The 29-year-old claimed he took a contaminated sexual-performance pill and the United States Anti-Doping Agency confirmed that the pill was tainted. However, the arbitrators said in their decision that Jones did not do his due diligence in determining whether or not what he was using was within the confines of the UFC's anti-doping policy and the World Anti-Doping Agency Code. The arbitrators remarked the fault of Jones was "at the top end of the scale" as the only questions Jones asked about the particular tablet was toward the teammate who provided it to him was and whether or not it was effective from a sexual-performance standpoint. The arbitrators wrote his degree of fault in fact verged on the reckles.
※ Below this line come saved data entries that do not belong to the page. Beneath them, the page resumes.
(** * KnowledgeService: admission scheduler, metadata store and incremental
      directory sync

    A shallow embedding of
      - [src/main/services/KnowledgeService.ts] in its two revisions (the
        one built on [KnowledgeMetadataStore.ts] and the one that takes the
        [incrementalUpdate] option and is built on [utils/metadataStore.ts]),
      - [src/main/services/KnowledgeMetadataStore.ts],
      - [src/main/utils/metadataStore.ts].

    JavaScript numbers that count bytes, items or milliseconds are modelled
    as [Z]; strings as [string]; a [Set]/[Map] keyed by strings as
    [gset]/[gmap]; a table of the SQLite database as the list of its rows in
    insertion order. *)

From stdpp Require Import base list strings gmap.
From Stdlib Require Import ZArith Lia Ascii.

Local Open Scope Z_scope.

(** [MB] of [@shared/config/constant]; docs/technical/KnowledgeService.md
    spells the caps out as [1024 * 1024 * 80]. *)
Definition MB : Z := 1024 * 1024.

(** ** Promises: a unit of work either resolves to a value or rejects, and
    acts on a world [W] on the way *)
Module Promise.

Inductive Settled (A : Type) : Type :=
| Fulfilled (a : A)
| Rejected.
Arguments Fulfilled {A} a.
Arguments Rejected {A}.
(** X16.  A falling market gives no long breakout.  On a frame whose
    closes never rise from one row to the next, the Donchian variant,
    on bars with [close <= high], marks no row long, and a record it
    returns is a SHORT; the high-tight-flag variant with a positive
    [min_pole_move], on positive closes, marks no row and returns no
    record.  (The two variants that enter on a crossing of exponential
    averages are not covered: on a flat stretch the two averages agree
    up to rounding, and there the rounding of the code decides whether
    they cross.) *)
Theorem falling_market_no_long_signal df :
  falling df ->
  (forall self,
     Forall (fun b => close b <= high b) (rows df) ->
     (forall sf t, DonchianStrategy.generate_signals self df = inr sf ->
        (t < length (rows df))%nat ->
        zloc (DonchianStrategy.signal sf) t <> 1%Z)
     /\ forall r,
          DonchianStrategy.check_current_signal self df = inr (Some r) ->
          DonchianStrategy.r_signal r = "SHORT"%string)
  /\ (forall self,
     Forall (fun b => 0 < close b) (rows df) ->
     0 < QullamaggieHTFStrategy.min_pole_move self ->
     (forall sf t, QullamaggieHTFStrategy.generate_signals self df = inr sf ->
        (t < length (rows df))%nat ->
        zloc (QullamaggieHTFStrategy.signal sf) t = 0%Z)
     /\ forall r,
          QullamaggieHTFStrategy.check_current_signal self df <> inr (Some r)).
Proof.
  intros Hf. split.
  - intros self Hhi.
    assert (H : forall sf t,
              DonchianStrategy.generate_signals self df = inr sf ->
              (t < length (rows df))%nat ->
              zloc (DonchianStrategy.signal sf) t <> 1%Z).
    { intros sf t Hsf Ht.
      apply DonchianFacts.donchian_generate_signals_inv in Hsf. subst sf.
      now apply falling_donchian. }
    split; [exact H|].
    intros r Hr. unfold DonchianStrategy.check_current_signal in Hr.
    destruct (DonchianStrategy.generate_signals self df)
      as [e|sf] eqn:Hsf; [discriminate|]. cbn [bind] in Hr.
    destruct (empty df) eqn:He; [discriminate|].
    pose proof (H sf _ eq_refl (last_index_lt df He)) as Hne.
    destruct (negb (zloc (DonchianStrategy.signal sf) (last_index df) =? 0)%Z);
      [|discriminate].
    injection Hr as <-. cbn [DonchianStrategy.r_signal].
    destruct (Z.eqb_spec (zloc (DonchianStrategy.signal sf) (last_index df)) 1);
      [contradiction | reflexivity].
  - intros self Hpos Hmin.
    assert (H : forall sf t,
              QullamaggieHTFStrategy.generate_signals self df = inr sf ->
              (t < length (rows df))%nat ->
              zloc (QullamaggieHTFStrategy.signal sf) t = 0%Z).
    { intros sf t Hsf Ht.
      apply HTFFacts.htf_generate_signals_inv in Hsf. destruct Hsf as [-> _].
      now apply falling_htf. }
    split; [exact H|].
    intros r Hr. unfold QullamaggieHTFStrategy.check_current_signal in Hr.
    destruct (QullamaggieHTFStrategy.generate_signals self df)
      as [e|sf] eqn:Hsf; [discriminate|]. cbn [bind] in Hr.
    destruct (empty df) eqn:He; [discriminate|].
    rewrite (H sf _ eq_refl (last_index_lt df He)) in Hr. discriminate.
Qed.

(** Closes 100, 60, 60, 1. *)
Definition sliding_bars : list Bar :=
  [still_bar 1 100; still_bar 2 60; still_bar 3 60; still_bar 4 1].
The arbitrators also remarked that Jon Jones should not receive the same suspensions of six months given to UFC fighters Tim Means and Yoel Romero, because those were "classic" cases of contaminated supplements with the banned drug not listed on the warning label.
The arbitrators wrote in their epilogue the applicant is not a drug cheat on the evidence before the Panel. It was further added that he did not know that the tablet he took contained prohibited substances or that those substances had the capacity to enhance sporting performance and added he has not only lost a year of his career but an estimated nine million dollars however by his imprudent use of what he pungently referred to as a 'dick pill'. It was further added this outcome which he admits to be a wake-up call for him should serve as a warning to all others who participate in the same sport.
Jones, the youngest champion in UFC history and still regarded as the best pound-for-pound fighter in the world, tested positive for two banned substances, Clomiphene and Letrozole, in an out-of-competition drug test prior to UFC 200 in July. He was pulled from that fight against Daniel Cormier three days before the potential bout when the results for the two anti-estrogens came back and lost around a $10 million payday in the process.
In a statement after the suspension news came, Jones said he was hopeful for a better outcome in the USADA ruling but is very respectful of the process in which they allowed him to defend himself. Jones further said he has always maintained his innocence and he is very happy that he had been cleared in any wrong doing pursuant to the allegations made that he had intentionally taken a banned substance.
The UFC interim light heavyweight champion is also facing a suspension and fine from the Nevada Athletic Commission.